The Senate bill also provides money for supplemental state appropriations, including $1 million for the Iowa Department of Corrections and the Fort Madison state prison. It provides $2.8 million more for the Iowa Department of Public Health for substance abuse treatment, and another $1.5 million for a collaborative effort to help heart attack patients.

In addition, there's $750,000 to establish a new Refugee Family Support Services Pilot Program.

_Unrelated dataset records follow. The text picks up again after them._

(** [d - timedelta(days=1)]; [None] stands for the [OverflowError] before
    0001-01-01. *)
Definition yesterday (d : date) : option date :=
  if 1 <? d_day d then Some (Date (d_year d) (d_month d) (d_day d - 1))
  else if 1 <? d_month d
  then Some (Date (d_year d) (d_month d - 1)
                  (days_in_month (d_year d) (d_month d - 1)))
  else if 1 <? d_year d then Some (Date (d_year d - 1) 12 31)
  else None.

(** [d + timedelta(days=n)] *)
Fixpoint add_days (n : nat) (d : date) : option date :=
  match n with
  | O => Some d
  | S n' => d' ← tomorrow d; add_days n' d'
  end.

(** The dates that enter the URL of a unit: [start_date] is
    [datetime(year, month, 1)] and [end_date] is
    [(datetime(year, month, 1) + timedelta(days=32)).replace(day=1)
     - timedelta(days=1)]. *)
Definition month_bounds (year month : Z) : M (date * date) :=
  if negb ((1 <=? year) && (year <=? 9999)) then
    raise (ValueError "year is out of range")
  else if negb ((1 <=? month) && (month <=? 12)) then
    raise (ValueError "month must be in 1..12")
  else
    let start_date := Date year month 1 in
    match add_days 32 start_date with
    | None => raise (OverflowError "date value out of range")
    | Some later =>
        match yesterday (Date (d_year later) (d_month later) 1) with
        | None => raise (OverflowError "date value out of range")
        | Some end_date => ret (start_date, end_date)
        end
    end.

(** The month after (year, month). *)
Definition next_month (u : Z * Z) : Z * Z :=
  if u.2 =? 12 then (u.1 + 1, 1) else (u.1, u.2 + 1).

(** Units in the order of the calendar. *)
Definition unit_lt (u v : Z * Z) : Prop :=
  u.1 < v.1 \/ (u.1 = v.1 /\ u.2 < v.2).

(** The four characters [_clean_numeric] removes. *)
Definition strip_symbols (s : string) : string :=
  PyStr.remove "%" (PyStr.remove "+" (PyStr.remove "," (PyStr.remove "$" s))).

(** A float below zero ([-0.0] is not). *)
Definition is_negative (x : PyFloat.float) : bool :=
  match x with
  | S754_finite true _ _ | S754_infinity true => true
  | _ => false
  end.

(** A configured number that is zero or above. *)
Definition is_nonnegative (y : PyFloat.number) : bool :=
  match y with
  | PyFloat.Int z => 0 <=? z
  | PyFloat.Float (S754_zero _) | PyFloat.Float (S754_finite false _ _)
  | PyFloat.Float (S754_infinity false) => true
  | PyFloat.Float _ => false
  end.

(** A row with the number of cells the parser expects. *)
Definition well_formed (row : list string) : bool :=
  (length row =? length column_keys)%nat.

(** ** The name of a cache file *)

(** [str(z)] for an [int] [z]. *)
Definition str_int (z : Z) : string :=
  DecimalString.NilEmpty.string_of_int (Z.to_int z).

(** [f"data_{year}_{month}.json"] *)
Definition cache_file_name (year month : Z) : string :=
  ("data_" ++ str_int year ++ "_" ++ str_int month ++ ".json")%string.

(** Whether the character [c] occurs in [s]. *)
Fixpoint has_char (c : ascii) (s : string) : bool :=
  match s with
  | EmptyString => false
  | String d r => Ascii.eqb c d || has_char c r
  end.

(** ** The consumers of the scraper's output: [extractor.py], [app.py] *)

(** A cell of a pandas row: a string, an integer or a float (NaN for an
    empty cell). *)
Inductive pyval :=
| PStr (s : string)
| PInt (z : Z)
| PFloat (x : PyFloat.float).

(** A row of the data frame, by column name. *)
Abbreviation row := (list (string * pyval)).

Here are some of the policy measures included in the bill:

  • Requires the Iowa Department of Education to ensure each school district has access to adequate training to investigate complaints of harassment or bullying by offering training on an annual basis to at least one employee per district. The requirement is subject to an appropriation of funds.
  • Requires the School Climate and Bullying Work Group to submit a report by Dec. 15, 2016, to the Department of Education and the Legislature.
  • Directs the Judicial Branch to evaluate the current practice for collecting outstanding court debt.
  • Permits the county commissioner of elections to require precinct election officials to utilize digital images to compile write-in reports for delivery to the county's special precinct board for tallying, rather than requiring delivery of the physical ballots.
  • Requires an employer, for the first year of adoption, to treat an employee that adopts a child the same as a biological parent of a newborn child for the purpose of employment policies, benefits, and protections.
  • Requires the Department of Public Health to adopt rules that require facilities that perform mammography services to include information on breast density in mammogram reports sent to patients.
  • Adds assault between people in intimate relationships to the definition of the crime of domestic abuse assault.
  • Creates a new crime of unauthorized placement of a global positioning device.
  • Removes a requirement that court be held in Avoca in Pottawattamie County.
  • The state Geological Survey is established in the Iowa Hydroscience and Engineering unit at the University of Iowa College of Engineering.
  • Lengthens the time the Iowa Pharmacy Board is allowed to temporarily designate substances as controlled substances to two years before the Legislature must act to codify the change.